A friend of mine has elementary-school-age daughters who attend school about 45 minutes from their home in Manhattan.
"Do they like riding the bus ride to school?" I asked her recently over coffee.
"They love it," she responded. "It's unlimited iPad time!"
My view of the rite of passage called Riding The School Bus has never involved an iPad or its predecessors. Now I'll admit that, as a child, I did not ride the bus daily to and from school. But the (limited, but memorable!) experiences I did have on the bus -- on school field trips, back and forth to day camp, etc. -- did not involve a single screen or button. To totally date myself, the bus was decidedly a No WalkMan Zone.
My memories of riding the bus as a child are as vivid as the ones of the places I was traveling to and from -- perhaps more so. For five years, I attended a day camp at a school-slash-farm about an hour away from Washington, DC, where I grew up. While the free-range goats and chickens at this charming hippie era relic certainly made an impression (perhaps because it was the complete antithesis of my very buttoned-up elementary school), it was the bus ride that I really remember.
I remember waiting with the other kids and parents at the bus stop, which was at an overgrown playground a short drive from my house. I remember my sweaty legs plastered against the plastic seat on the way home from a long day riding horses and singing Peter Paul and Mary. (It's possible that my sticky legs are even more memorable because I absolutely refused to wear pants to camp. Just a swimsuit and oversize, straight-from-the-eighties t-shirt. I didn't think pants were necessary -- or cool, for that matter. My mom, to her credit, bit her tongue.)

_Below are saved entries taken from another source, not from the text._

(* ===== verification/RouterSafety.v ===== *)
(** * The router and the kill switch together

    While hosts bypass the tunnel, the router of the service ([RouterMac]) asks the
    kill switch ([KillSwitch]) to permit the addresses it learned.  The requests in
    the history of the router are performed on a kill switch that protects a
    connection: [router_keeps_protection] says that the protection holds, with the
    learned addresses as the only new exceptions. *)

From Stdlib Require Import Ascii.
From S2P Require Import Prelude QtCore NetworkUtilities SplitTunnel DnsParser SecureSettings AppSettings PacketFilter Firewall MacFirewall.
From S2P Require Import KillSwitch Effects RouterMac.
From stdpp Require Import options.

#[local] Set Default Proof Using "Type*".

(** The requests of a history that go to the kill switch. *)
Definition switchRequest (e : event routerInterface) : option switchOp :=
  match evCall e with
  | AddAllowedRange ranges => Some (AddRanges ranges)
  | RemoveAllowedRange ranges => Some (RemoveRanges ranges)
  | _ => None
  end.

Definition switchRequests (h : trace routerInterface) : list switchOp := omap switchRequest h.

Lemma switchRequests_ok `{HostAddressText} (learned : list string) h :
  Forall (grantsOnly (λ ip, ip ∈ learned)) h → Forall (λ ip, containsChar Regex.newline ip = false) learned →
  Forall (λ op, keepsProtection op = true ∧ oneLine op) (switchRequests h) ∧
  concat (grants <$> switchRequests h) ⊆ learned ∧ concat (dnsGrants <$> switchRequests h) = [].
Proof.
  intros Hh Hn. induction Hh as [|e h He _ (IH1 & IH2 & IH3)]; [split_and!; [by apply Forall_nil_2|set_solver|done]|].
  change (switchRequests (e :: h)) with
    (match switchRequest e with Some op => op :: switchRequests h | None => switchRequests h end).
  unfold switchRequest, grantsOnly in *. destruct (evCall e) as [| |l|l| | | | | | | | | | ]; try (by split_and!).
  - cbn. split_and!; [|rewrite Forall_forall in He; set_solver|done].
    apply Forall_cons_2; [|done]. split; [done|]. unfold oneLine. cbn. rewrite app_nil_r.
    rewrite Forall_forall in *. auto.
  - cbn. split_and!; [|done|done]. apply Forall_cons_2; [|done]. split; [done|]. by apply Forall_nil_2.
Qed.

Section protection.
Context `{HostAddressText, FirewallLaws F} {S : Type} `{SettingsStore S}.
Context {A : Type} (covers : string → A → bool) (debug : bool).
Context (before : packet A → action) (after : packet A → option action).
Implicit Types (k : killSwitch F S) (p : packet A).

End protection.

(** A connection that all hosts but one use, on which that host is resolved. *)
#[local] Instance sampleStore : SettingsStore (secureQSettings unit) :=
  @secureStore unit sampleKeychain sampleCodec true.

#[local] Existing Instance quadText.

(* ===== verification/VpnConnection.v ===== *)
(** * The connection ([vpnConnection.cpp])

    [VpnConnection] of the macOS desktop build as a state and programs over it
    ([Effects]): every slot of the class is a program that reads and changes the
    state, emits signals and asks the local service, the protocol object and the
    system.  Answers come from the surroundings and are arbitrary.

    Protocol objects are known by a number.  What a call of [start], [stop] or
    [requestStatus] makes the object emit is part of the call's answer and is
    delivered to the slots that are connected, in order, before the call returns.
    A call on a null protocol pointer is [Throw], and so is a rule text without a
    host.  Timers are single flags: whether they run.  A slot runs to its end before
    the next event is handled; the nested event loops of the calls that wait for a
    reply of the service are not modelled. *)

From Stdlib Require Import Ascii.
From S2P Require Import Prelude QtCore Regex Variant NetworkUtilities SplitTunnel.
From S2P Require Import SecureSettings AppSettings ConnectionHealth Containers VpnProtocol VpnConfig.
From S2P Require Import ServerConfig Effects.
From stdpp Require Import functions options.

(** ** Data *)

(** What the connection reads of the servers: the default server, the kind of a
    server, and the default container of its configuration. *)
Record serversRepository := Servers {
  defaultServerId : string;
  serverKind : string → ConfigType;
  selfHostedAdminConfig : string → option DockerContainer;
  selfHostedUserConfig : string → option DockerContainer;
  nativeConfig : string → option DockerContainer;
  apiV2Config : string → option DockerContainer;
}.

Inductive PendingNetworkAction := NoAction | StartConnection | RequestReconnect | StartSilentReconnect.

#[export] Instance PendingNetworkAction_eq_dec : EqDecision PendingNetworkAction.
Proof. solve_decision. Defined.

Inductive timer := ConnectingTimer | HealthTimer | RecoveryTimer | PendingTimer | DeadlineTimer.

#[export] Instance timer_eq_dec : EqDecision timer.
Proof. solve_decision. Defined.

(** A protocol object and which of its signals are connected. *)
Record protocolRef := Ref { pid : nat; errorConnected : bool; stateConnected : bool; bytesConnected : bool }.

(** ** The surroundings *)

Inductive vpnCall :=
  (* signals of the connection *)
  | EmitState (state : Vpn.ConnectionState)
  | EmitHealth (health : ConnectionHealth)
  | EmitError (error : ErrorCode)
  | EmitBytes (received sent : Z)
  (* the local service *)
  | ServiceAvailable
  | ConnectServiceSignals
  | PhysicalNetworkReady
  | SetConnectionProtection (enabled : bool) (config : QJsonObject)
  | ResetIpStack
  | FlushDns
  | ClearSavedRoutes
  | RouteAddList (gateway : string) (ips : list string)
  | RouteDeleteList (gateway : string) (ips : list string)
  | ConfigureDnsSplitTunnel (rules : list string) (gateway : string) (syncKillSwitch : bool)
  | AddKillSwitchAllowedRange (ips : list string)
  | SetAlwaysBlockedSites (ips : list string)
  | RefreshKillSwitch (enabled : bool)
  (* the protocol object *)
  | CreateProtocol (id : nat) (container : DockerContainer) (config : QJsonObject)
  | ProtocolPrepare (id : nat)
  | ProtocolStart (id : nat)
  | ProtocolStop (id : nat)
  | ProtocolRequestStatus (id : nat)
  | ProtocolLastError (id : nat)
  | VpnGateway (id : nat)
  | RouteGateway (id : nat)
  | StartRoutesTimer (id : nat) (mode : RouteMode)
  (* the system *)
  | ResolveAddress (host : string)
  | CurrentMSecs
  | LookupHost (host : string)
  | ConnectProbe
  | PostResume
  | PostHealthCheck.
(* ===== verification/ControlScript.v ===== *)
(** * The installer's control script ([deploy/installer/qif/controlscript.js])

    The script drives the pages of the installer, makes sure that the application
    is not running, and removes an existing installation before a new one.  Its
    global variables are the record [globals]; each function is a [prog] over
    them.  The two loops without a bound of their own, the busy wait of [sleep]
    and the recursion of [isDesktopAppProcessRunningMessageLoop], take fuel. *)

From Stdlib Require Import Ascii.
From S2P Require Import Prelude QtCore Effects Ifw.
From stdpp Require Import options.

Open Scope script_scope.

Record globals := Globals {
  requestToQuitFromApp : bool;
  updaterCompleted : Z;
  desktopAppProcessRunning : bool;
  appInstalledUninstallerPath : option string;      (* [None] is [undefined] *)
  appInstalledUninstallerPath_x86 : option string;
}.

Definition initialGlobals : globals := Globals false 0 false None None.

Notation script := (prog ifw globals).

Definition setRequestToQuit (b : bool) (g : globals) : globals :=
  Globals b (updaterCompleted g) (desktopAppProcessRunning g)
    (appInstalledUninstallerPath g) (appInstalledUninstallerPath_x86 g).

Definition setUpdaterCompleted (n : Z) (g : globals) : globals :=
  Globals (requestToQuitFromApp g) n (desktopAppProcessRunning g)
    (appInstalledUninstallerPath g) (appInstalledUninstallerPath_x86 g).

I remember singing songs in my head while looking out the window: "Leaving on a Jet Plane," "Where Have All the Flowers Gone," "Up Where We Belong"... I remember that special, uninterrupted time with my best friend, who attended a different school but the same camp.
But it wasn't all sweat and songs. The driver (Mary) was a little scary -- just enough so that you'd stay in your seat. The older kids could be intimidating.
Then there was the fact that every morning on the way to camp, I boarded the bus with my backpack in one hand and an empty plastic grocery bag in the other. I would get so carsick on the way to camp that I would barf my brains out into that empty bag within the first five minutes of the ride before settling in for the rest of it. I really loved that camp; it was totally worth the vomits.
I remember school field trips, too. We sang "99 Bottles of Beer on a Wall" (yes, they let us sing about beer!) and "Who Stole the Cookie from the Cookie Jar."
I remember another camp, where they had a 16-year-old kid driving the bus. You may recall that no one wore seatbelts in those days. The bus driver got in an accident (hit the railings on a bridge) and one of the really mean girls went rolling down the aisle of the bus. She wasn't hurt (nor was anyone, thank goodness), but if there was someone who deserved a little aisle roll, it was her, for sure.
I remember middle school ski trips. The bus partner you paired up in the days leading up to the trip was a statement of friendship and of status. We listened to Nirvana on the radio. Everyone wore plaid. My girl friends and I flirted with the boys in the dark on the drive to the mountain in West Virginia.
I was in a theater group in high school that traveled locally on the bus. I remember the couple that used to make out in the back of the bus -- as if the driver couldn't see them! I remember listening to the news of the Oklahoma City bombings on the bus radio.
OK, maybe it seems like purpose of this post is to confess that I didn't wear pants in the summer. But it's also about the fact that had we had access to iPads and their ilk back in those days, I truly feel like I would have missed out -- on the moments, and perhaps more importantly, on the memories -- from the bus. The school bus -- perhaps more than any other place -- is for getting into trouble, horsing around with friends, shooting paper airplanes, singing silly songs, making faces at truck drivers, staring down bullies, daydreaming out the window, and every every once in awhile, throwing up. It's not, in my mind, for Candy Crush (or whatever is it is the kids are playing these days).
I don't blame my friend for allowing her kids the iPads. If, as she claims, all of the other kids are doing it, I'd probably let my boys use technology, too. (Though it's worth noting that these things are pricey; surely not the standard for every single kid on the bus.) And I have no major issue with a little technology: I'll readily confess to plying my toddler with the YouTube Kids app when an attempt at a restaurant dinner goes on for too long and piles of shredded cheese cease to entertain him.
But if home and school aren't it, then shouldn't the good old school bus be a one last remaining tech-free frontier?